Como está sendo a sua quarentena? Muito privilegiada. A maneira como Angela Merkel tem conduzido as coisas na Alemanha é impressionante. É um dos países com o menor índice na relação entre infectados e óbitos, isso traz uma calma. A Alemanha  passou por momentos horrorosos de guerra e destruição e demonstra uma maturidade que tem ajudado a entender a situação. A partir desse lugar de privilégio, minha rotina tem sido sobre pensar em como vai ser daqui pra frente, como a gente vai continuar vivendo. E isso é muito diferente do que está acontecendo na maior parte do mundo, onde as pessoas estão vivendo o pânico e desespero por conta desse vírus que é muito mais nocivo do que a gente poderia imaginar. O que tem acontecido no Brasil, por exemplo, é de uma irresponsabilidade criminosa. E o que acho mais complicado é como a elite brasileira tem compactuado com essa insanidade.

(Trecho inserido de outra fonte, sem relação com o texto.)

Definition set_w_intf (v : q931_interface) (r : q931_world) : q931_world :=
  ltac:(upd_field w_intf eta_q931_world v r).
Definition set_w_calls (v : gmap nat q931_call) (r : q931_world) : q931_world :=
  ltac:(upd_field w_calls eta_q931_world v r).
Definition set_w_cess (v : gmap nat q931_ces) (r : q931_world) : q931_world :=
  ltac:(upd_field w_cess eta_q931_world v r).
Definition set_w_dlcs (v : gmap nat q931_dlc) (r : q931_world) : q931_world :=
  ltac:(upd_field w_dlcs eta_q931_world v r).
Definition set_w_gc (v : q931_global_call) (r : q931_world) : q931_world :=
  ltac:(upd_field w_gc eta_q931_world v r).
Definition set_w_timers (v : list timer_id) (r : q931_world) : q931_world :=
  ltac:(upd_field w_timers eta_q931_world v r).
Definition set_w_next (v : nat) (r : q931_world) : q931_world :=
  ltac:(upd_field w_next eta_q931_world v r).
Definition set_w_trace (v : list event) (r : q931_world) : q931_world :=
  ltac:(upd_field w_trace eta_q931_world v r).
Definition set_w_env (v : world_env) (r : q931_world) : q931_world :=
  ltac:(upd_field w_env eta_q931_world v r).

(** the array [intf->channels] *)
Definition set_ch_state (s : q931_channel_state) (c : q931_channel) : q931_channel :=
  {| ch_id := ch_id c; ch_state := s; ch_call := ch_call c; ch_intf := ch_intf c |}.
Definition set_ch_call (o : option nat) (c : q931_channel) : q931_channel :=
  {| ch_id := ch_id c; ch_state := ch_state c; ch_call := o; ch_intf := ch_intf c |}.

Abbreviation W := (M q931_world).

O setor cultural foi duramente atingido pela crise. Isso te impactou? Será que eu estaria falando com você agora com essa calma se eu não tivesse como pagar meu aluguel do mês que vem? Acho que eu não estaria nem falando, estaria fazendo outra coisa. Há duas semanas, a indústria criativa alemã inteira recebeu ajuda financeira do governo. Eu recebi o auxílio, já que tive todos os meus projetos do ano cancelados. Esse apoio existe por uma razão clara: o setor criativo tem papel central no processo de re-imaginar o futuro. 

E o que você tem pensado sobre o assunto? Tenho lido muito sobre o que pode ser o mundo daqui pra frente. Pensando sobre quais histórias e relatos vamos querer ver depois desse momento e refletido sobre o papel do cinema. Acho que ele vai voltar mais forte do que nunca, não só como forma de expressão, mas como consumo. Acho que assim que a gente puder vamos estar todos dentro de uma sala vendo um filme com calor humano. Uma coisa interessante que tem acontecido nas últimas semanas na Alemanha e nos Estados Unidos é a volta dos drive-ins, que estão bombando. Não acho que o cinema vai virar só streaming, pelo contrário. Acho que vamos querer estar juntos o máximo que pudermos.